Autre méthode destinée à dégoûter l'adversaire, l'excès de zèle, en somme, de lenteur. Alors que Cukor était réputé pour sa dextérité à enchaîner les scènes, se contentant d'une poignée de prises par séquence, qualité qui lui avait permis de venir au bout du tournage de Let's Make Love dans les délais, cette fois il prenait son temps. Tout son temps. Plus que son temps même. En plus de l'obligation de multiplier les prises, il avançait à un rythme de tortue !
Ainsi, une simple scène de rencontre autour de la piscine se vit inscrite au programme du tournage entre le 30 avril et le 21 mai ! Evelyn Moriarity, doublure lumière de la Blonde, n'en revenait d'ailleurs pas : « Cukor a eu besoin de deux semaines pour filmer l'arrivée de Marilyn, déclara-t-elle. Cela ne représentait même pas une page du scénario [2] . »
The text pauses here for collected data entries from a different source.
(** C4: for [N >= 1] the assembler returns an (N+1)x(N+1) matrix whose entry
    [(r, c)] is the sum, over the elements [i < N], of what element [i]
    contributes there: [E * area((i + 1/2) * dx) / dx] times
    [[1, -1], [-1, 1]] on rows and columns [i], [i+1] and nothing elsewhere
    (so a node shared by two elements carries the sum of both stiffnesses);
    the force vector has length [N+1], is zero everywhere except at its
    last index [N], where it is [F]. *)
Theorem assembly_accumulates (g : globals) (N : nat) :
  (1 <= N)%nat ->
  exists K f,
    assemble_global_stiffness_matrix g N = Ok K /\
    force_vector g N = Ok f /\
    length K = S N /\
    Forall (fun row : vector => length row = S N) K /\
    (forall r c, (r <= N)%nat -> (c <= N)%nat ->
       mat_lookup K r c =
         Some (sum_f (fun i => element_contribution g (L g / INR N) i r c) N)) /\
    (forall r, (1 <= r)%nat -> (r < N)%nat ->
       mat_lookup K r r =
         Some (element_stiffness g (L g / INR N) (pred r)
               + element_stiffness g (L g / INR N) r)) /\
    length f = S N /\
    (forall j, (j <= N)%nat ->
       f !! j = Some (if decide (j = N) then F g else 0)).
Proof.
  intros HN.
  destruct (assemble_spec g N HN) as (K & HrunK & HK & Hrows & Hent).
  destruct (force_vector_spec g N) as (f & Hrunf & Hf & Hfent).
  exists K, f. repeat split; try assumption.
  intros r Hr1 HrN. rewrite Hent by lia. f_equal.
  apply accumulated_diag; assumption.
Qed.
(** * CoRT fine-tuning driver ([run_finetuning.py]): model and properties

    A shallow embedding of the fold splitter, the class-weight
    rearrangement, the input wrapper, the distributed mean reduction and
    the training loop of [run_finetuning.py].

    Conventions.
    - Python [int]s taken from the configuration are [Z]; counters that
      start at 0 and are only incremented ([step], [local_step],
      [num_steps]) are [nat].
    - Real-valued tensors are flat lists of exact rationals ([Qc]); the
      rounding of floating point is not part of the model of the loop.
      The reduction across replicas is also given over any arithmetic of
      the entries, binary floating point among them.
    - A Python exception is the [Raise] branch of [result]; a loop that
      never ends is the [Diverge] branch.
    - Library calls whose results the driver only passes on (the model,
      the optimizer, sklearn's fold generator, Keras' confusion metrics,
      the distribution runtime) are section variables. *)

From stdpp Require Import gmap strings list sorting numbers pretty.
From Stdlib Require Import QArith Qcanon.
From Stdlib Require Floats.SpecFloat.

Local Open Scope Z_scope.
Set Warnings "-register-all".

(** ** Python runtime: exceptions and results *)

Inductive exn :=
| ValueError (msg : string)
| TypeError (msg : string)
| KeyError (key : string)
| IndexError
| ZeroDivisionError
| InvalidArgumentError (msg : string).

Inductive result (A : Type) :=
| Ok (a : A)
| Raise (e : exn)
| Diverge.
Arguments Ok {A} a.
Arguments Raise {A} e.
Arguments Diverge {A}.

Global Instance result_ret : MRet result := λ A a, Ok a.
Global Instance result_bind : MBind result := λ A B f m,
  match m with
  | Ok a => f a
  | Raise e => Raise e
  | Diverge => Diverge
  end.
Global Instance result_fmap : FMap result := λ A B f m,
  match m with
  | Ok a => Ok (f a)
  | Raise e => Raise e
  | Diverge => Diverge
  end.

(** A [for] loop whose body may raise: the first exception ends it. *)
Fixpoint for_each {S A : Type} (body : S → A → result S) (s : S) (xs : list A)
  : result S :=
  match xs with
  | [] => Ok s
  | x :: xs' => s' ← body s x; for_each body s' xs'
  end.

(** [[f(x) for x in xs]] with a fallible [f]. *)
Fixpoint list_comp {A B : Type} (f : A → result B) (xs : list A)
  : result (list B) :=
  match xs with
  | [] => Ok []
  | x :: xs' => y ← f x; ys ← list_comp f xs'; Ok (y :: ys)
  end.

(** [enumerate(xs, start)] and [enumerate(xs)] *)
Fixpoint enumerate_from {A : Type} (start : nat) (xs : list A) : list (nat * A) :=
  match xs with
  | [] => []
  | x :: xs' => (start, x) :: enumerate_from (S start) xs'
  end.

Definition enumerate {A : Type} (xs : list A) : list (nat * A) :=
  enumerate_from 0 xs.

(** [range(lo, hi)] on Python integers. *)
Definition py_range (lo hi : Z) : list Z :=
  (λ i : nat, lo + Z.of_nat i) <$> seq 0 (Z.to_nat (hi - lo)).

(** [a // b] on Python integers. *)
Definition floordiv (a b : Z) : result Z :=
  if decide (b = 0) then Raise ZeroDivisionError else Ok (a `div` b).

(** [int(math.ceil(a / b))] for integers [a], [b]. *)
Definition ceil_div (a b : Z) : result Z :=
  if decide (b = 0) then Raise ZeroDivisionError else Ok (- ((- a) `div` b)).

(** ['{}'.format(n)] for an integer [n]. *)
Definition str_of_int (n : Z) : string := pretty n.

(** Flat real tensors. *)
Abbreviation Tensor := (list Qc).

Global Instance Qc_inhabited : Inhabited Qc := populate 0%Qc.

Definition Qc_of_nat (n : nat) : Qc := Qc_of_Z (Z.of_nat n).

Definition tensor_sum (t : Tensor) : Qc := foldr Qcplus 0%Qc t.

Lemma bind_Ok_l {X Y} (f : X → result Y) (x : X) : (y ← Ok x; f y) = f x.
Proof. reflexivity. Qed.

Lemma bind_Ok {X Y} (m : result X) (f : X → result Y) (y : Y) :
  (x ← m; f x) = Ok y ↔ ∃ x, m = Ok x ∧ f x = Ok y.
Proof.
  destruct m as [x| |]; simpl; split.
  - intros H. by exists x.
  - by intros (x' & [= <-] & H).
  - done.
  - by intros (x' & [=] & _).
  - done.
  - by intros (x' & [=] & _).
Qed.

Lemma fmap_Ok {X Y} (m : result X) (f : X → Y) (y : Y) :
  f <$> m = Ok y ↔ ∃ x, m = Ok x ∧ y = f x.
Proof.
  destruct m as [x| |]; simpl; split.
  - intros [= <-]. by exists x.
  - by intros (x' & [= <-] & ->).
  - done.
  - by intros (x' & [=] & _).
  - done.
  - by intros (x' & [=] & _).
Qed.

(** A property kept by every successful round of a loop holds at its end. *)
Lemma for_each_invariant {S X} (P : S → Prop) (body : S → X → result S) xs :
  (∀ s x s', x ∈ xs → P s → body s x = Ok s' → P s') →
  ∀ s s', P s → for_each body s xs = Ok s' → P s'.
Proof.
  induction xs as [|x xs IH]; intros Hstep s s' Hs; simpl.
  - by intros [= <-].
  - intros (s1 & H1 & H2)%bind_Ok. apply (IH (λ s0 x0 s0' Hx, Hstep s0 x0 s0' (list_elem_of_further _ _ _ Hx)) s1 s'); [|done].
    eapply Hstep; [left|exact Hs|exact H1].
Qed.

(** A loop whose rounds all go through goes through. *)
Lemma for_each_total {S X} (P : S → Prop) (body : S → X → result S) xs :
  (∀ s x, x ∈ xs → P s → ∃ s', body s x = Ok s' ∧ P s') →
  ∀ s, P s → ∃ s', for_each body s xs = Ok s' ∧ P s'.
Proof.
  induction xs as [|x xs IH]; intros Hstep s Hs; simpl.
  - by exists s.
  - destruct (Hstep s x) as (s1 & H1 & HP1); [left|done|].
    rewrite H1. simpl. apply IH; [|done].
    intros s0 x0 Hx. apply Hstep. by right.
Qed.

Lemma list_comp_Ok {A B} (f : A → result B) xs ys :
  list_comp f xs = Ok ys ↔ Forall2 (λ x y, f x = Ok y) xs ys.
Proof.
  revert ys. induction xs as [|x xs IH]; intros ys; simpl.
  - split; [intros [= <-]; constructor | by inversion 1].
  - destruct (f x) as [y| |] eqn:Hx; simpl.
    + destruct (list_comp f xs) as [ys'| |] eqn:Hxs; simpl.
      * split.
        -- intros [= <-]. constructor; [done|]. by apply IH.
        -- inversion 1 as [|? y0 ? ys0 Hy Hys]; subst.
           apply IH in Hys. congruence.
      * split; [done|]. inversion 1 as [|? y0 ? ys0 Hy Hys]; subst.
        apply IH in Hys. done.
      * split; [done|]. inversion 1 as [|? y0 ? ys0 Hy Hys]; subst.
        apply IH in Hys. done.
    + split; [done|]. inversion 1; congruence.
    + split; [done|]. inversion 1; congruence.
Qed.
Aujourd'hui, grâce aux bandes inédites de Something's Got to Give , il est possible d'estimer que si Cukor avait suivi son rythme habituel, option d'autant plus plausible que Marilyn n'était en rien un frein à l'avancement du tournage, le film aurait pu être achevé dans les délais. Évitant ainsi le renvoi de la star, une campagne médiatique assassine et, en bout de course, peut-être, la disparition de l'actrice.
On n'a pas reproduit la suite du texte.